# YOUR ASSIGNMENT:
Using the records provided below, locate and copy each line that contains the word "simpl".
--
(** What a build that starts on a word of [len] bytes comes to, against the
    code and state [sync] of the recursive engine: the same error, or the end of
    the word with the value that the engine published. *)
Definition reaches (n len : nat) (a : words) (z0 : bytes) (nO : nat) (ex : option (expansion I))
    (o : Z * words * I) (sync : Z * I) : Prop :=
  let '(rc, it') := sync in
  ∃ it1, same it1 it' ∧
  if negb (rc =? TH8_OK) then o = (rc, a, it1)
  else ∃ m buf, (n <= m + len)%nat ∧ bFail buf = false ∧
       Th8_GetResult it' = (zBuf buf, Z.lor (nBuf buf) (nTag buf)) ∧
       nBuf buf <= TH8_MX_STRLEN ∧ Z.land (nTag buf) TH8_TAG_BITS = nTag buf ∧
       o = run_build m (Done Next (mkBuild a z0 nO buf [] true ex) it1).

Lemma pieces_tag_land ps : Z.land (pieces_tag ps) TH8_TAG_BITS = pieces_tag ps.
Proof.
  apply Z.bits_inj'. intros k Hk. rewrite Z.land_spec, pieces_tag_testbit, tag_bits_testbit by done.
  destruct ((k =? 28) || (k =? 29)); simpl; [apply andb_true_r|done].
Qed.

(** A raw length joined with tags is the tagged length of its bytes. *)
Lemma tagged_join z t :
  zlen z <= TH8_MX_STRLEN → Z.land t TH8_TAG_BITS = t → tagged (z, Z.lor (zlen z) t).
Proof.
  intros Hz Ht. pose proof (zlen_nonneg z) as H0. split; cbn [fst snd].
  - pose proof (tagged_length (zlen z) [] t (conj H0 Hz)) as [Hl _].
    by rewrite Z.lor_0_r, Ht in Hl.
  - assert (Z.lor (zlen z) t = Z.lor (zlen z) t mod 2 ^ 30) as ->.
    { apply Z.bits_inj'. intros k Hk. destruct (Z.lt_ge_cases k 30).
      - by rewrite Z.mod_pow2_bits_low by lia.
      - rewrite Z.mod_pow2_bits_high, Z.lor_spec, small_testbit by lia.
        rewrite <- Ht, Z.land_spec, tag_bits_testbit by lia.
        replace (k =? 28) with false by (symmetry; apply Z.eqb_neq; lia).
        replace (k =? 29) with false by (symmetry; apply Z.eqb_neq; lia).
        apply andb_false_r. }
    pose proof (Z.mod_pos_bound (Z.lor (zlen z) t) (2 ^ 30)). lia.
Qed.

Lemma reaches_end n m len a z0 nO ex buf ps it it' o :
  buf_rel alloc_ok buf ps → same it it' → (n <= m + len)%nat →
  o = run_build m (Done Next (mkBuild a z0 nO buf [] true ex) it) →
  reaches n len a z0 nO ex o (publish 0 (TH8_OK, buf, it')).
Proof.
  intros Hb Hs Hm ->. cbn [publish Z.eqb TH8_OK negb]. destruct (bFail buf) eqn:Ef.
  - exists (set_out_of_memory it). split; [by rewrite !same_oom|]. cbn.
    unfold word_done. cbn [wordBuf]. by rewrite Ef, run_finished.
  - destruct (rel_ok _ _ _ Hb) as [Hfit Hmax].
    assert (Ht : Z.land (nTag buf) TH8_TAG_BITS = nTag buf)
      by (rewrite (rel_tag _ _ _ Hb); apply pieces_tag_land).
    assert (Hlen : zlen (zBuf buf) <= TH8_MX_STRLEN) by (unfold nBuf in *; lia).
    rewrite Z.lor_0_r.
    destruct (set_granted it' (zBuf buf) (Z.lor (nBuf buf) (nTag buf))) as (H1 & H2 & H3);
      [done|by apply tagged_join|].
    unfold reaches. destruct (Th8_SetResult it' _ _) as [rc it1']. simpl in *. subst rc.
    exists it. split; [by rewrite H2|]. cbn. exists m, buf. by split_and!.
Qed.
(* ===== verification/SplitWords.v ===== *)
(** * SplitWords: the words of a command, by a grammar, against th8SplitCommand.

    The text of a command is cut by a grammar of white space and words, which
    shares nothing with the scanners; the words are evaluated one after the other;
    and th8SplitCommand of Split.v is shown to lay out the values of just these
    words, or to fail as their evaluation does. *)

From S2P Require Import Prelude CharClass Memory Buffer Parser Subst Split.
#[local] Open Scope Z_scope.

(** ** The grammar of a command *)

(** White space: blanks, newlines and continued lines. *)
Inductive blank : bytes → Prop :=
| blank_nil : blank []
| blank_space c z : th8IsSpace c = true → blank z → blank (c :: z)
| blank_line z : blank z → blank ("\"%ch :: NEWLINE :: z).

(** [command z ws trailing]: the text [z] is the words [ws] with white space
    between them, and [trailing] says whether there is some behind the last one. *)
Inductive command : bytes → list bytes → bool → Prop :=
| command_end b : blank b → command b [] (negb (bool_decide (b = [])))
| command_word b w rest ws trailing :
    blank b → w ≠ [] → word_body false (bool_decide (rest = [])) w → Parser.word_stop false rest = true →
    command rest ws trailing → command (b ++ w ++ rest) (w :: ws) trailing.

(** A word of the form [{tag}rest] asks for an expansion operator. *)
Definition operator (w : bytes) : option (bytes * bytes) :=
  match w with
  | c :: z =>
      let i := span tag_char z in
      match drop i z with
      | d :: ((_ :: _) as rest) => if (c =? "{"%ch) && (d =? "}"%ch) then Some (take i z, rest) else None
      | _ => None
      end
  | [] => None
  end.

(** *** The scanners follow the grammar *)

(** What no white space begins. *)
Definition solid (z : bytes) : Prop :=
  match z with [] => True | c :: z' => th8IsSpace c = false ∧ (c = "\"%ch → next_is NEWLINE z' = false) end.

Lemma blank_app b b' : blank b → blank b' → blank (b ++ b').
Proof. intros H Hb. induction H; [done|by apply blank_space|by apply blank_line]. Qed.

Lemma is_blank_space c : is_blank c = true → th8IsSpace c = true.
Proof. unfold is_blank. intros [H|H]%orb_true_iff; bool_to_prop; by subst. Qed.

Lemma blank_blanks z : Forall (λ c, is_blank c = true) z → blank z.
Proof. induction 1; constructor; auto using is_blank_space. Qed.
--
# SOLUTION FOR THIS EXERCISE:
  destruct ((k =? 28) || (k =? 29)); simpl; [apply andb_true_r|done].
    unfold reaches. destruct (Th8_SetResult it' _ _) as [rc it1']. simpl in *. subst rc.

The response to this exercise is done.